How to complete this task
The task calls for each line of the records below in which the word "then" appears.

Supplied material
┌──

(** A service that cannot be reached: no request gets a response. *)
Definition down_service : RoundTripper :=
  mock_transport (fun _ => Err "connection refused").

(** Clients configured with an address without scheme, which [url.Parse]
    refuses. *)
Definition sid_client_without_scheme : SidClient.Client :=
  SidClient.mkClient "admin" "secret" (mkHttpClient None) "127.0.0.1:8080" "".

Definition ctx_client_without_scheme : CtxClient.Client :=
  CtxClient.mkClient "admin" "secret" (mkHttpClient (Some [])) "127.0.0.1:8080".

(** The login request of [NewClient]: the new client holds no session. *)
Definition first_login (base : url_URL) (username password : string) : http_Request :=
  mkRequest Background "POST" (api_url base login_endpoint) form_urlencoded []
            (Some (login_form username password)).

(** Parameters of the list call with a negative limit and a negative
    offset. *)
Definition negative_window : TorrentsInfoParams.t :=
  TorrentsInfoParams.mk "downloading" "" "" "" false (-5) (-1) ["a"; "b"].

(** The parameters [TorrentsGetTags] hands to the list call. *)
Definition tags_params (hashes : string) : TorrentsInfoParams.t :=
  TorrentsInfoParams.mk "" "" "" "" false 0 0 [hashes].

(** The two parts of the form of [TorrentsAdd]. *)
Definition single_torrent_parts (fileData : string) : multipart_Writer :=
  [FormFile "torrents" "torrent0.torrent" fileData; FormField "skip_checking" "true"].

(** The login request the sample client of [client.go] sends to the
    session service when it holds no session. *)
Definition sample_login_request : http_Request :=
  mkRequest Background "POST" (mkURL "http://localhost:8080" "/api/v2/auth/login" "")
            form_urlencoded [] (Some "password=secret&username=admin").

(** ** The wire format of the methods *)

(** The endpoint of each method. *)
Definition expected_endpoint (c : Call) : string :=
  match c with
  | CallAuthLogin => "/api/v2/auth/login"
  | CallTorrentsExport _ => "/api/v2/torrents/export"
  | CallTorrentsAddParams _ _ | CallTorrentsAdd _ _ _ => "/api/v2/torrents/add"
  | CallTorrentsDelete _ => "/api/v2/torrents/delete"
  | CallSetForceStart _ _ => "/api/v2/torrents/setForceStart"
  | CallTorrentsDownload _ => "/api/v2/torrents/file"
  | CallTorrentsInfo _ | CallTorrentsGetTags _ => "/api/v2/torrents/info"
  | CallTorrentsTrackers _ => "/api/v2/torrents/trackers"
  | CallTorrentsProperties _ => "/api/v2/torrents/properties"
  | CallTorrentsAddTags _ _ => "/api/v2/torrents/addTags"
  | CallTorrentsRemoveTags _ _ => "/api/v2/torrents/removeTags"
  | CallTorrentsGetAllTags => "/api/v2/torrents/tags"
  | CallTorrentsCreateTags _ => "/api/v2/torrents/createTags"
  | CallTorrentsDeleteTags _ => "/api/v2/torrents/deleteTags"
  | CallSyncMainData _ => "/api/v2/sync/maindata"
  | CallSyncTorrentPeers _ _ => "/api/v2/sync/torrentPeers"
  end.

(** The methods that read: they send a GET with a query and no body.  The
    other methods send a POST with a body. *)
Definition is_get (c : Call) : bool :=
  match c with
  | CallTorrentsDownload _ | CallTorrentsInfo _ | CallTorrentsTrackers _
  | CallTorrentsProperties _ | CallTorrentsGetTags _ | CallTorrentsGetAllTags
  | CallSyncMainData _ | CallSyncTorrentPeers _ _ => true
  | _ => false
  end.

(** One field of a form or of a query. *)
Definition key_value (key value : string) : string := key +:+ "=" +:+ url_QueryEscape value.

(** The text of the form or of the query of each method but the addition of
    torrents, whose form is multipart.  [empty_hashes] tells whether the
    addition and the removal of tags send the field "hashes" when it is
    empty, as [client.go] does. *)
Definition expected_text (empty_hashes : bool) (username password : string) (c : Call)
    : option string :=
  match c with
  | CallAuthLogin => Some (key_value "password" password +:+ "&" +:+ key_value "username" username)
  | CallTorrentsExport hash => Some (key_value "hash" hash)
  | CallTorrentsAddParams _ _ | CallTorrentsAdd _ _ _ => None
  | CallTorrentsDelete infohash => Some ("deleteFiles=true&" +:+ key_value "hashes" infohash)
  | CallSetForceStart hash value =>
      Some (key_value "hashes" hash +:+ "&value=" +:+ fmt_bool value)
  | CallTorrentsDownload infohash => Some (key_value "hashes" infohash)
  | CallTorrentsInfo params => Some (url_Values_Encode (info_query params))
  | CallTorrentsTrackers hash | CallTorrentsProperties hash => Some (key_value "hash" hash)
  | CallTorrentsAddTags hashes tags | CallTorrentsRemoveTags hashes tags =>
      if (empty_hashes || nonempty hashes)%bool
      then Some (key_value "hashes" hashes +:+ "&" +:+ key_value "tags" tags)
      else Some (key_value "tags" tags)
  | CallTorrentsGetTags hashes => Some (key_value "hashes" hashes)
  | CallTorrentsGetAllTags => Some ""
  | CallTorrentsCreateTags tags | CallTorrentsDeleteTags tags => Some (key_value "tags" tags)
  | CallSyncMainData rid => Some (key_value "rid" (strconv_Itoa rid))
  | CallSyncTorrentPeers hash rid =>
      Some (key_value "hash" hash +:+ "&" +:+ key_value "rid" (strconv_Itoa rid))
  end.

(** What the first request of a method looks like. *)
Definition carries (c : Call) (base : url_URL) (text : string) (req : http_Request) : Prop :=
  Path (URL req) = Path (api_url base (expected_endpoint c))
  /\ if is_get c
     then Method req = "GET" /\ RawQuery (URL req) = text /\ Body req = None
     else Method req = "POST" /\ ContentType req = form_urlencoded /\ Body req = Some text.

(** The error of each method that decodes JSON, for a body that is not a
    JSON document: the error [err] of the decoder in the wrapping of the
    method. *)
Definition syntax_error (c : Call) (err : error) : error :=
  match c with
  | CallTorrentsProperties _ => "failed to decode properties response: " +:+ err
  | CallTorrentsTrackers _ => "failed to decode trackers response: " +:+ err
  | CallTorrentsGetAllTags => "failed to decode tags response: " +:+ err
  | CallTorrentsGetTags _ => "TorrentsGetTags error: failed to decode response: " +:+ err
  | _ => "failed to decode response: " +:+ err
  end.

(** A service that answers every request with a page of HTML. *)
Definition proxy_service : RoundTripper :=
  mock_transport (fun _ => respond 200 "<html>Bad Gateway</html>").

(** The error of [doPost] and [doGet] when the body of a response with
    status 200 cannot be read to its end, [err] being the error of the
    reader. *)
Definition read_error (c : Call) (err : error) : error :=
  if is_get c then "ReadAll error: " +:+ err else err.

(** A service whose responses break off: status 200, and a body that
    ends with an error. *)
Definition truncating_service : RoundTripper :=
  mock_transport (fun _ => Ok (mkResponse 200 [] "[{" (Some "unexpected EOF"))).

(** * Numbers, strings and forms *)

Lemma int64_id z : in_int64 z -> int64 z = z.
Proof.
  unfold in_int64, int64. change (2 ^ 63)%Z with 9223372036854775808%Z.
  change (2 ^ 64)%Z with 18446744073709551616%Z. intros Hz.
  rewrite Z.mod_small; lia.
Qed.

Lemma int64_range z : in_int64 (int64 z).
Proof.
  unfold in_int64, int64. change (2 ^ 63)%Z with 9223372036854775808%Z.
  change (2 ^ 64)%Z with 18446744073709551616%Z.
  pose proof (Z.mod_pos_bound (z + 9223372036854775808) 18446744073709551616). lia.
Qed.

Lemma int64_add_sub z c : in_int64 z -> int64 (int64 (z + c) - c) = z.
Proof.
  unfold in_int64, int64. change (2 ^ 63)%Z with 9223372036854775808%Z.
  change (2 ^ 64)%Z with 18446744073709551616%Z. intros Hz.
  replace (((z + c + 9223372036854775808) mod 18446744073709551616 - 9223372036854775808 - c + 9223372036854775808))%Z
    with (((z + c + 9223372036854775808) mod 18446744073709551616 - c))%Z by lia.
  rewrite Zminus_mod_idemp_l.
  replace (z + c + 9223372036854775808 - c)%Z with (z + 9223372036854775808)%Z by lia.
  rewrite Z.mod_small; lia.
Qed.
Lemma time_Unix_0 v : time_Unix v 0 = mkTime 0 (int64 (v + unixToInternal)) Local.
Proof. reflexivity. Qed.

Lemma unixTimeOrZero_stamp v : in_int64 v -> stamp_of v (unixTimeOrZero v).
Proof.
  intros Hv. unfold stamp_of, unixTimeOrZero. split.
  - intros ->. simpl. repeat split; reflexivity.
  - intros Hne. destruct (Z.eqb_spec v (-1)) as [|_]; [contradiction|].
    rewrite time_Unix_0. repeat split.
    unfold Time_Unix, Time_sec, internalToUnix; simpl ext.
    rewrite <- Z.sub_opp_r, Z.opp_involutive. by apply int64_add_sub.
Qed.

Lemma literal_int64_range lit z : literal_int64 lit = Some z -> in_int64 z.
Proof.
  unfold literal_int64. intros H.
  apply bind_Some in H as (v & _ & H).
  destruct (_ && _)%bool eqn:E; [|discriminate]. injection H as <-.
  apply andb_prop in E as [E1 E2]. unfold in_int64. lia.
Qed.

Lemma store_int64_range cur j v : in_int64 cur -> store_int64 cur j = Ok v -> in_int64 v.
Proof.
  intros Hc. unfold store_int64.
  destruct j as [[]|]; try discriminate; try (intros [= <-]; done).
  destruct (literal_int64 literal) eqn:E; [|discriminate].
  intros [= <-]. by eapply literal_int64_range.
Qed.

Lemma in_int64_0 : in_int64 0.
Proof. unfold in_int64. lia. Qed.

Ltac bind_ok H :=
  match type of H with
  | result_bind ?r _ = _ =>
      let E := fresh "E" in
      destruct r eqn:E; simpl in H; [|discriminate]
  end.

Lemma TorrentsProperties_dates `{JSONSyntax} (data : string) (t r : TorrentsProperties.t) :
  TorrentsProperties_UnmarshalJSON data t = Decoded r ->
  exists ms a c cr l,
    json_parse data = Ok (JObject ms)
    /\ store_int64 0 (member "addition_date" ms) = Ok a
    /\ store_int64 0 (member "completion_date" ms) = Ok c
    /\ store_int64 0 (member "creation_date" ms) = Ok cr
    /\ store_int64 0 (member "last_seen" ms) = Ok l
    /\ stamp_of a (TorrentsProperties.AdditionDate r)
    /\ stamp_of c (TorrentsProperties.CompletionDate r)
    /\ stamp_of cr (TorrentsProperties.CreationDate r)
    /\ stamp_of l (TorrentsProperties.LastSeen r).
Proof.
  unfold TorrentsProperties_UnmarshalJSON, TorrentsProperties_UnmarshalJSON_value.
  destruct (json_parse data) as [j|] eqn:Ej; [|discriminate].
  destruct (Unmarshal_TorrentsProperties_aux j t) as [[[[[[a c] cr] l] t']|]|] eqn:Eaux;
    try discriminate.
  intros [= <-].
  destruct j; try discriminate. simpl in Eaux.
  do 11 bind_ok Eaux. injection Eaux as <- <- <- <- <-.
  assert (forall k v, store_int64 0 (member k members) = Ok v ->
                      stamp_of v (unixTimeOrZero v)) as Hs.
  { intros k v Hv. apply unixTimeOrZero_stamp.
    eapply store_int64_range; eauto using in_int64_0. }
  exists members, a0, a1, a2, a3.
  do 5 (split; [first [reflexivity|assumption]|]).
  split; [|split; [|split]]; simpl; eauto.
Qed.

Lemma append_cons c (s t : string) : String c s +:+ t = String c (s +:+ t).
Proof. reflexivity. Qed.

Lemma append_nil_l (t : string) : "" +:+ t = t.
Proof. reflexivity. Qed.

Lemma append_assoc' (a b c : string) : (a +:+ b) +:+ c = a +:+ (b +:+ c).
Proof. induction a as [|x a IH]; [done|]. by rewrite !append_cons, IH. Qed.

Lemma append_nil_r (a : string) : a +:+ "" = a.
Proof. induction a as [|x a IH]; [done|]. by rewrite append_cons, IH. Qed.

└──

Answer to this problem
      then Some (key_value "hashes" hashes +:+ "&" +:+ key_value "tags" tags)
     then Method req = "GET" /\ RawQuery (URL req) = text /\ Body req = None
  if is_get c then "ReadAll error: " +:+ err else err.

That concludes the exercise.